Martin-Springer Institute
The Martin-Springer Institute is a leading institution in Arizona committed to learning from the past and engaging with the present. Our public educational programs and scholarly endeavors are based on the principles of intercultural understanding and dialogue.
Our Mission:
The Martin-Springer Institute attends to the experiences of the Holocaust in order to relate them to today’s concerns, crises, and conflicts. Our programs promote the values of moral courage, empathy, resilience, reconciliation, and justice.
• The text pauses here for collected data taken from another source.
(** ** The Lua values and the C API the bridge calls *)

Module Lua.

(** [lua_Integer] is a 64-bit signed integer. *)
Definition integer_bits : Z := 64.
Definition LUA_MININTEGER : Z := - 2 ^ 63.
Definition LUA_MAXINTEGER : Z := 2 ^ 63 - 1.

(** A Lua value.  A table is kept as its list of key/value entries (the
    first entry of a key is the one looked up); tables and userdata
    carry no metatable.  A full userdata is the address of its block,
    which Lua allocates and which therefore is never null; a light
    userdata is any address.  A function or a thread is an opaque
    identity. *)
Inductive value : Type :=
| LNil
| LBoolean (b : bool)
| LLightUserdata (p : Z)
| LInteger (i : Z)
| LFloat (n : spec_float)
| LString (s : string)
| LTable (entries : list (value * value))
| LFunction (f : string)
| LUserdata (block : positive)
| LThread (t : Z).

Definition table : Type := list (value * value).

Inductive type_tag : Type :=
| LUA_TNONE | LUA_TNIL | LUA_TBOOLEAN | LUA_TLIGHTUSERDATA | LUA_TNUMBER
| LUA_TSTRING | LUA_TTABLE | LUA_TFUNCTION | LUA_TUSERDATA | LUA_TTHREAD.

Definition type_tag_eqb (a b : type_tag) : bool :=
  match a, b with
  | LUA_TNONE, LUA_TNONE | LUA_TNIL, LUA_TNIL | LUA_TBOOLEAN, LUA_TBOOLEAN
  | LUA_TLIGHTUSERDATA, LUA_TLIGHTUSERDATA | LUA_TNUMBER, LUA_TNUMBER
  | LUA_TSTRING, LUA_TSTRING | LUA_TTABLE, LUA_TTABLE
  | LUA_TFUNCTION, LUA_TFUNCTION | LUA_TUSERDATA, LUA_TUSERDATA
  | LUA_TTHREAD, LUA_TTHREAD => true
  | _, _ => false
  end.

Definition type_of (v : value) : type_tag :=
  match v with
  | LNil => LUA_TNIL
  | LBoolean _ => LUA_TBOOLEAN
  | LLightUserdata _ => LUA_TLIGHTUSERDATA
  | LInteger _ | LFloat _ => LUA_TNUMBER
  | LString _ => LUA_TSTRING
  | LTable _ => LUA_TTABLE
  | LFunction _ => LUA_TFUNCTION
  | LUserdata _ => LUA_TUSERDATA
  | LThread _ => LUA_TTHREAD
  end.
Founded by Doris, who survived the Holocaust, and her husband Ralph Martin, the Institute fosters dialogue on local, national, and international levels.
What we do:
Looking at the history and legacy of the Holocaust, we observe that the seeds for destructive ideologies lie in fermenting social mistrust, dismantling democratic traditions, abolishing civility, and erecting systems of discrimination, violence, and terror. Today, social conflicts continue to threaten and harm communities, locally and globally.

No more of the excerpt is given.